- _Exercise objective_
From the data below, please reproduce exactly everything from the line that contains "char_in v s = false \/" down to the line that contains "no solution when neither", with both ends included.

- _Data supplied_
Lemma prechecks_fail (s : str) (v : ascii) :
  structural_prechecks s v = false -> is_valid_equation s v = None.
Proof. intros H. rewrite is_valid_equation_stages, H. reflexivity. Qed.

Lemma opp_var_symbol (pid : PlayerId) :
  opp_var (symbol pid) = Some (symbol (opponent pid)).
Proof. destruct pid; reflexivity. Qed.

(** C5: [validate] returns no solution for a string shorter than
    [MIN_EQ_LEN], for one whose number of ['='] is not one, for one in
    which the variable does not occur, and for one in which the
    opponent's variable occurs. *)
Theorem validate_precheck_rejects (s : str) (v : ascii) :
  len s < MIN_EQ_LEN \/
  count "=" s <> 1 \/
  char_in v s = false \/
  (exists o, opp_var v = Some o /\ char_in o s = true) ->
  is_valid_equation s v = None.
Proof.
  intros H. apply prechecks_fail. unfold structural_prechecks.
  destruct H as [H|[H|[H|(o & Ho & H)]]].
  - apply Z.leb_gt in H. rewrite H. reflexivity.
  - apply Z.eqb_neq in H. rewrite H, andb_false_r. reflexivity.
  - rewrite H, andb_false_r. reflexivity.
  - rewrite Ho, H. apply andb_false_r.
Qed.

(** C6: for a string that reaches the semantic checks, [validate] returns
    no solution when neither parsed side contains the variable, and when
    the two parsed sides are structurally identical, with or without the
    variable in them. *)
Theorem validate_semantic_rejects (raw : str) (v : ascii) (var : Symbol)
    (lhs rhs : Expr) :
  reaches_semantic_checks raw v var lhs rhs ->
  (has lhs var = false /\ has rhs var = false ->
   is_valid_equation raw v = None) /\
  (expr_eq lhs rhs = true -> is_valid_equation raw v = None).
Proof.
  intros (Hpre & Hop & Hparse).
  rewrite is_valid_equation_stages, Hpre, Hop, Hparse. cbn [andb].
  split.
  - intros [-> ->]. reflexivity.
  - intros ->. cbn [negb]. rewrite andb_false_r. reflexivity.
Qed.

(** C7: when the solver answers with the candidates [sols], [validate]
    returns the integer of the first candidate, in the solver's order,
    that the acceptance rule takes (an exact integer, a rational with
    denominator 1, or a finite real within 1e-10 of its nearest integer,
    rounded), and no solution when the rule takes none of them. *)
Theorem validate_first_accepted (laws : FloatLaws) (raw : str) (v : ascii)
    (sols : list Expr) :
  reaches_solver raw v sols ->
  (forall n,
     is_valid_equation raw v = Some n <->
     exists pre s post,
       sols = pre ++ s :: post /\
       (forall s', In s' pre -> accepted s' = None) /\
       accepted s = Some n) /\
  (is_valid_equation raw v = None <->
   forall s, In s sols -> accepted s = None).
Proof.
  intros H. rewrite (is_valid_equation_at_solver _ _ _ H).
  rewrite (first_some_ext solution_int accepted)
    by (intros; apply solution_int_accepted; exact laws).
  split; [intros n; apply first_some_Some | apply first_some_None].
Qed.

(** C10: when the normalized form of the string contains none of ['+'],
    ['-'], ['*'], ['/'], [validate] returns no solution, whatever the
    equation it denotes. *)
Theorem validate_needs_operator (raw : str) (v : ascii) :
  has_operator (preprocess_equation_string raw) = false ->
  is_valid_equation raw v = None.
Proof.
  intros H. rewrite is_valid_equation_stages, H, andb_false_r. reflexivity.
Qed.

(** C1, as amended: a string that passes the four structural prechecks,
    whose normalized form contains an arithmetic operator and parses as
    [lhs = rhs], neither trivial nor an identity, with a unique solution
    that is the integer [n], validates to [n]. *)
Theorem validate_returns_solution (raw : str) (v : ascii) (n : Z) :
  structural_prechecks raw v = true ->
  has_operator (preprocess_equation_string raw) = true ->
  unique_integer_solution raw v n ->
  is_valid_equation raw v = Some n.
Proof.
  intros Hpre Hop (var & lhs & rhs & s & Hparse & Hhas & Hne & Hsolve & Hi & Hf & Hn).
  rewrite is_valid_equation_stages, Hpre, Hop, Hparse, Hhas, Hne, Hsolve.
  cbn [andb negb first_some]. unfold solution_int. rewrite Hi, Hf, Hn.
  reflexivity.
Qed.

- _Answer for this exercise_
  char_in v s = false \/
  (exists o, opp_var v = Some o /\ char_in o s = true) ->
  is_valid_equation s v = None.
Proof.
  intros H. apply prechecks_fail. unfold structural_prechecks.
  destruct H as [H|[H|[H|(o & Ho & H)]]].
  - apply Z.leb_gt in H. rewrite H. reflexivity.
  - apply Z.eqb_neq in H. rewrite H, andb_false_r. reflexivity.
  - rewrite H, andb_false_r. reflexivity.
  - rewrite Ho, H. apply andb_false_r.
Qed.

(** C6: for a string that reaches the semantic checks, [validate] returns
    no solution when neither parsed side contains the variable, and when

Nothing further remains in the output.